Le lecteur se tut et posa les disques du Tact
National sur le milieu de la "rugueuse table".
Un silence se fit, pas une voix ne se fit entendre
autour de la "rugueuse table" ; seules les harpes de
signalisation bourdonnaient avec leur ronflement sourd et sifflant à la manière
de ces coquillages ronds qui sur la plage sentant le sel s’accrochent dans les
socques des habitants de Miraudie.
- Clarté… - dit aigrement et mollement l’un
d’entre eux tel un écho récalcitrant, renfrogné.
À ce mot tout le monde se réveilla de ce sentiment
particulier, étrange qu’avait causé l’effet de ce curieux article. Ils
bougèrent. Symphon réagit d’un rapide geste de colère de la main ; le
professeur d’université se mit à rire. Un esthète déclara :
- Décadence. Nos auteurs d’aujourd’hui sont
décadents.
L’écrivain se fâcha.
- Décadence ?
Tiens donc ! Laisse tomber. Snob ! Arriviste ! Que d’efforts…
pour accéder… à notre cercle…
Ces derniers mots, il les proféra dans un râle. Une
pause pénible suivit.
Un journaliste reprit :
- Mais physiologiquement parlant…
- Bah, fantasmagorie…
- De la métaphysique – dit le professeur
d’université, concluant le débat. – La métaphysique est une creuse gymnastique
de l’esprit, ça vaut moins encore que les sciences occultes. Ça ne sert qu’à
semer la pagaille dans la méthode. De la métaphysique.
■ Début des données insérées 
(** * CPUsim: the bytecode encoder (Compiler.py) and the virtual CPU (CPU.py)

    A shallow embedding of the two modules that define and consume the
    bytecode: [Compiler.comp], [Compiler.variable] and [dec_to_bin] on one
    side, [CPU.fetch], [CPU.execute], [CPU.mov], the four arithmetic
    operators, [CPU.jump] and [CPU.get_data] on the other.

    The program is Python 2: [dec_to_bin] halves an int with [decimal /= 2]
    and prepends [str(decimal % 2)], which yields a bit string only when [/]
    on two ints is integer (floor) division.  All numbers the program handles
    are therefore Python ints, embedded as [Z]; [/] is [Z.div] (both round
    towards minus infinity) and raises on a zero divisor.

    Python exceptions are embedded as the [Raise] results of a small error
    monad; the object state ([self.…]) is passed explicitly. *)

From stdpp Require Import gmap strings list fin_maps.
From Stdlib Require Import ZArith Ascii DecimalString.
From Equations Require Import Equations.

Open Scope Z_scope.

(** ** Exceptions and the error monad *)

Inductive exn : Set :=
| IndexError
| ValueError
| ZeroDivisionError
| TypeError
| KeyError
| InvalidLexemeException.

Inductive result (A : Type) : Type :=
| Ok (a : A)
| Raise (e : exn).
Arguments Ok {A} a.
Arguments Raise {A} e.

#[global] Instance result_ret : MRet result := λ A a, Ok a.

#[global] Instance result_bind : MBind result := λ A B k r,
  match r with
  | Ok a => k a
  | Raise e => Raise e
  end.

(** ** Python built-ins used by the two modules *)

Module Py.

(** [s[:n]] and [s[n:]] for [0 <= n]; a slice never raises, it is cut at
    the end of the string. *)
Fixpoint take (n : nat) (s : string) : string :=
  match n, s with
  | S n', String c s' => String c (take n' s')
  | _, _ => ""
  end.

Fixpoint drop (n : nat) (s : string) : string :=
  match n, s with
  | S n', String _ s' => drop n' s'
  | _, _ => s
  end.

(** [s[i:j]] for [0 <= i <= j]. *)
Definition slice (i j : nat) (s : string) : string :=
  take (j - i) (drop i s).

(** [len(s)] *)
Definition len (s : string) : Z := Z.of_nat (String.length s).

(** [c * n], a character repeated. *)
Fixpoint repeat (c : ascii) (n : nat) : string :=
  match n with
  | O => ""
  | S n' => String c (repeat c n')
  end.

(** [s.startswith(p)] *)
Fixpoint startswith (p s : string) : bool :=
  match p, s with
  | "", _ => true
  | String a p', String b s' => bool_decide (a = b) && startswith p' s'
  | String _ _, "" => false
  end.

Definition bit_of (c : ascii) : option Z :=
  match c with
  | "0"%char => Some 0
  | "1"%char => Some 1
  | _ => None
  end.

(** The digits of [int(s, 2)], most significant first, folded from the
    left. *)
Fixpoint bits_value (acc : Z) (s : string) : option Z :=
  match s with
  | "" => Some acc
  | String c s' =>
      match bit_of c with
      | Some b => bits_value (2 * acc + b) s'
      | None => None
      end
  end.

(** [int(s, 2)] for the operand fields of an instruction.  The encoder
    writes only the characters 0 and 1 into program memory, so a field is
    a run of binary digits, possibly empty: a non-empty run is its value,
    the empty string raises [ValueError].  Python's [int] also reads a
    sign, a [0b] prefix and blanks around the digits; no field holds them,
    they are answered with [ValueError] here, and every property below
    that converts a field supposes the conversion returned. *)
Definition int2 (s : string) : result Z :=
  match s with
  | "" => Raise ValueError
  | _ => match bits_value 0 s with
         | Some z => Ok z
         | None => Raise ValueError
         end
  end.
Definition set_arg_json_parameters (v : string) (f : full_frame)
  : full_frame :=
  mkFullFrame (full_this f) (arg_alarm_name f) (arg_raised f)
              (arg_node_name f) (arg_problem_description f) v
              (arg_severity f).

Definition set_arg_severity (v : uint8_t) (f : full_frame) : full_frame :=
  mkFullFrame (full_this f) (arg_alarm_name f) (arg_raised f)
              (arg_node_name f) (arg_problem_description f)
              (arg_json_parameters f) v.

Definition AlarmProxy_full_body : list (stmt full_frame) :=
  [ (* alarm_name = alarm_name; *)
    (fun f => set_arg_alarm_name (arg_alarm_name f) f);
    (* raised = raised; *)
    (fun f => set_arg_raised (arg_raised f) f);
    (* node_name = node_name; *)
    (fun f => set_arg_node_name (arg_node_name f) f);
    (* problem_description = problem_description; *)
    (fun f => set_arg_problem_description (arg_problem_description f) f);
    (* json_parameters = json_parameters; *)
    (fun f => set_arg_json_parameters (arg_json_parameters f) f);
    (* severity = severity; *)
    (fun f => set_arg_severity (arg_severity f) f) ].

Definition AlarmProxy_full
    (s : storage)
    (alarm_name : string) (raised : bool) (node_name : string)
    (problem_description : string) (json_parameters : string)
    (severity : uint8_t) : AlarmProxy :=
  full_this
    (exec AlarmProxy_full_body
          (mkFullFrame (members_default_init s) alarm_name raised node_name
                       problem_description json_parameters severity)).

(** ** Implicitly declared copy assignment *)

(** [lhs = rhs] on two [AlarmProxy] objects: member-wise assignment in
    declaration order. *)
Definition copy_assign (lhs rhs : AlarmProxy) : AlarmProxy :=
  exec [ set_alarm_name (alarm_name rhs);
         set_raised (raised rhs);
         set_node_name (node_name rhs);
         set_problem_description (problem_description rhs);
         set_json_parameters (json_parameters rhs);
         set_severity (severity rhs) ] lhs.

(** The call [lhs = rhs].  The member-wise copy converts [rhs.raised] to a
    value; for a [bool] that was never written the conversion is
    undefined.  ([severity] is an [unsigned char], whose never-written
    cell may be copied.) *)
Definition assign (lhs rhs : AlarmProxy) : outcome AlarmProxy :=
  if is_determinate (raised rhs)
  then Completes (copy_assign lhs rhs)
  else UndefinedBehaviour.

(** ** Constructor from a wire message (header lines 35-43) *)

(** The parameter is called [msg]; no member is hidden, so every left-hand
    side is a data member of the object under construction. *)
Definition AlarmProxy_from_msg_body (msg : ros_alarms.Alarm)
  : list (stmt AlarmProxy) :=
  [ (* alarm_name = msg.alarm_name; *)
    set_alarm_name (ros_alarms.alarm_name msg);
    (* raised = msg.raised; *)
    set_raised (ros_alarms.raised msg);
    (* node_name = msg.node_name; *)
    set_node_name (ros_alarms.node_name msg);
    (* problem_description = msg.problem_description; *)
    set_problem_description (ros_alarms.problem_description msg);
    (* json_parameters = msg.parameters; *)
    set_json_parameters (ros_alarms.parameters msg);
    (* severity = msg.severity; *)
    set_severity (ros_alarms.severity msg) ].

Definition AlarmProxy_from_msg (s : storage) (msg : ros_alarms.Alarm)
  : AlarmProxy :=
  exec (AlarmProxy_from_msg_body msg) (members_default_init s).

(** ** Observations on an instance *)

Inductive field : Type :=
| F_alarm_name
| F_raised
| F_node_name
| F_problem_description
| F_json_parameters
| F_severity.

Inductive field_value : Type :=
| V_string (s : string)
| V_bool (b : scalar bool)
| V_uint8 (z : scalar uint8_t).

Definition read_field (f : field) (p : AlarmProxy) : field_value :=
  match f with
  | F_alarm_name => V_string (alarm_name p)
  | F_raised => V_bool (raised p)
  | F_node_name => V_string (node_name p)
  | F_problem_description => V_string (problem_description p)
  | F_json_parameters => V_string (json_parameters p)
  | F_severity => V_uint8 (severity p)
  end.

Section Collaborators.

(** The state of a message object right after the declaration
    [ros_alarms::Alarm a;], set by the generated default constructor. *)
Variable Alarm_default : ros_alarms.Alarm.

(** [ros::this_node::getName()], the process-identity provider. *)
Variable this_node_getName : unit -> string.

(** ** Constructor, implicit reporter (header lines 25-33) *)

(** Five parameters; the body builds a temporary with the full form,
    passing [ros::this_node::getName()] as [node_name], and copy-assigns
    it to [*this].  [this0] is the storage of the object under
    construction, [tmp0] the storage of the temporary. *)
Definition AlarmProxy_implicit
    (this0 tmp0 : storage)
    (alarm_name : string) (raised : bool)
    (problem_description : string) (json_parameters : string)
    (severity : uint8_t) : outcome AlarmProxy :=
  let this := members_default_init this0 in
  assign this
    (AlarmProxy_full tmp0 alarm_name raised (this_node_getName tt)
                     problem_description json_parameters severity).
Ici il força le ton, comme pour signaler qu’il
considérait le débat comme clos.
Après cela il n’y avait plus de quoi beaucoup
argumenter.
- De la métaphysique – acquiesça donc l’esthète
pour conclure.
- De la métaphysique – approuva le journaliste
avec regret.
- De la métaphysique – soupira le critique avec
soulagement, se réjouissant d’avoir trouvé une solution aussi simple à la
question.
- Bien sûr, de la métaphysique – chuchota en
dernier le musicien qui découvrit une certaine beauté dans le mot.
Et là-dessus ils se flairèrent et se tâtèrent
affectueusement les uns les autres. Personne ne dit plus rien. L’écrivain seul
pensa à Génius et il se dit que celui-ci n’était en fin de compte qu’un
écervelé indiscipliné. Le musicien médita sur sa représentation du lendemain.
Le journaliste songea comment il pourrait valoriser tout ça. Les autres
s’efforcèrent de penser la même chose que le professeur d’université et
affichèrent pour cette raison un sourire méprisant. Le professeur d’université
était énormément satisfait de lui-même et ne pensait à rien.
Au bout de la table, sur une chaise à dossier,
Génius était assis parmi eux, muet et immobile, la tempe posée sur la main, un
sourire méditatif sur ses lèvres entrouvertes ; il regardait les Mirauds
dont le front plat, lisse et vide fixait le feu de luzerne allumé au milieu de
la table.
[1] À rapprocher de la nouvelle intitulée "Décadence" dans les "Nouvelles diverses" et de la pièce "Danse du papillons".